I’ve decided to keep the same sample grid:
But this time I’ve flipped from ICOADS to NOAA’s Global Historical Climatology Network Daily Database (GHCNd) and that big green box will ensure I’m looking at all land based weather stations across the UK and Ireland. To ensure we are looking at the biggest and best stations I decided to limit the Climate Explorer query to those stations with at least 60 years worth of data records, there being 71 of these including three stations in Northern France but what the heck! C’est la vie!
As regards precipitation I opted for mean daily rainfall owing my distrust in data quality, with stations popping in and out of existence with the passage of time. Total rainfall would be wonderful, as would maximum daily rainfall but these require precision and reliable bucket wangling from all stations all of the time. I think not!
If anybody is brave enough to try this query for themselves they’ll end up facing a screen looking a lot like this:
Up at the top you’ll see the boundary definition for that green box in terms of latitude and longitude, and somewhere in the mudge of text on the chart you’ll see that 60 for the 60-year record filter. The chart itself already tells us what we want to know and that is rainfall has been variable, with no obvious sign of increase.

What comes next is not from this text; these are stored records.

(** * easybuild.framework.easyconfig.format.version

    A shallow embedding of [version.py]: the loose version value and its
    comparison ([EasyVersion]), the version-expression grammar and the
    ordered store ([VersionOperator]), the toolchain grammar
    ([ToolchainOperator]) and the configuration walker ([ConfigObjVersion]).

    The module is Python 2 code.  Strings are byte strings ([string] of
    [ascii]), integers are unbounded ([Z]), an exception is an explicit
    result, and the logger is a writer: a computation returns its outcome
    together with the messages it handed to [self.log]. *)

From Stdlib Require Import String Ascii List ZArith NArith Lia Bool Permutation.
Import ListNotations.

Local Open Scope string_scope.
Local Open Scope list_scope.

(** ** Character classes of Python 2's [re] on byte strings (no LOCALE,
    no UNICODE flag). *)

Definition in_range (lo hi c : ascii) : bool :=
  ((N_of_ascii lo <=? N_of_ascii c) && (N_of_ascii c <=? N_of_ascii hi))%N.

(** [\d] *)
Definition is_digit (c : ascii) : bool := in_range "0" "9" c.
(** [[a-z]] *)
Definition is_lower (c : ascii) : bool := in_range "a" "z" c.
Definition is_upper (c : ascii) : bool := in_range "A" "Z" c.
(** [\w] is [[a-zA-Z0-9_]]; [\W] is its complement. *)
Definition is_word (c : ascii) : bool :=
  is_digit c || is_lower c || is_upper c || (c =? "_")%char.
(** [\s] is [[ \t\n\r\f\v]]; [\S] is its complement. *)
Definition is_space (c : ascii) : bool :=
  existsb (fun n => (N_of_ascii c =? n)%N) [32; 9; 10; 13; 12; 11]%N.

Definition snoc (s : string) (c : ascii) : string := s ++ String c "".

Fixpoint forallb_string (p : ascii -> bool) (s : string) : bool :=
  match s with
  | "" => true
  | String c s' => p c && forallb_string p s'
  end.

(** ** distutils.version.LooseVersion, the base class of [EasyVersion]

    The class is part of the Python 2 standard library;
    [EasyVersion] inherits its constructor, [parse] and [__cmp__]. *)
Module LooseVersion.

(** A component of [self.version]: an [int] or a [str]. *)
Inductive component : Type :=
| CInt (n : Z)
| CStr (s : string).

(** The match of [component_re = (\d+ | [a-z]+ | \.)] that is being
    extended while the text is scanned. *)
Inductive run : Type :=
| NoRun
| DigitRun (m : string)
| LowerRun (m : string).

The very brave can scroll down through the explorer output to a blue box right at the bottom where you can create a lower resolution time series. If I choose annual (Jan-Dec) then hit the make new time series button I end up with a screen like this…
How about that for a magical transformation? It would seem we couldn’t see the annual wood for the daily trees. It’s now pretty darn obvious that mean rainfall has been on the increase since 1900 or thereabouts, which is rather intriguing, for whatever is driving the wetter weather kicked-off well before the next door neighbours purchased their second SUV and before China went coal-crazy.
NOTE: If anybody would like to throw KNMI’s Climate Explorer about to get these charts and more for themselves then please do drop a comment below. If there is sufficient interest and I can find sufficient time I’ll cobble together a mini tutorial.
What I’m going to do now is stuff this raw data into my stats package and see what else can be wrung out.
Blasted Bias!
It’s a simple matter to right click on the raw data hyperlink in these charts within Climate Explorer and opt for Save link as… to obtain a DAT file suitable for export in Excel. When I do this I always take a squizz at the bottom-most chart within Explorer that gives me an indication of missing data. Here’s a screenshot of this for our sample:
This tells me that we’ve got truly excellent data capture back to 1900 but pushing the period back to 1850 is asking for trouble unless we’re happy with a 95% capture rate or thereabouts. So far so good.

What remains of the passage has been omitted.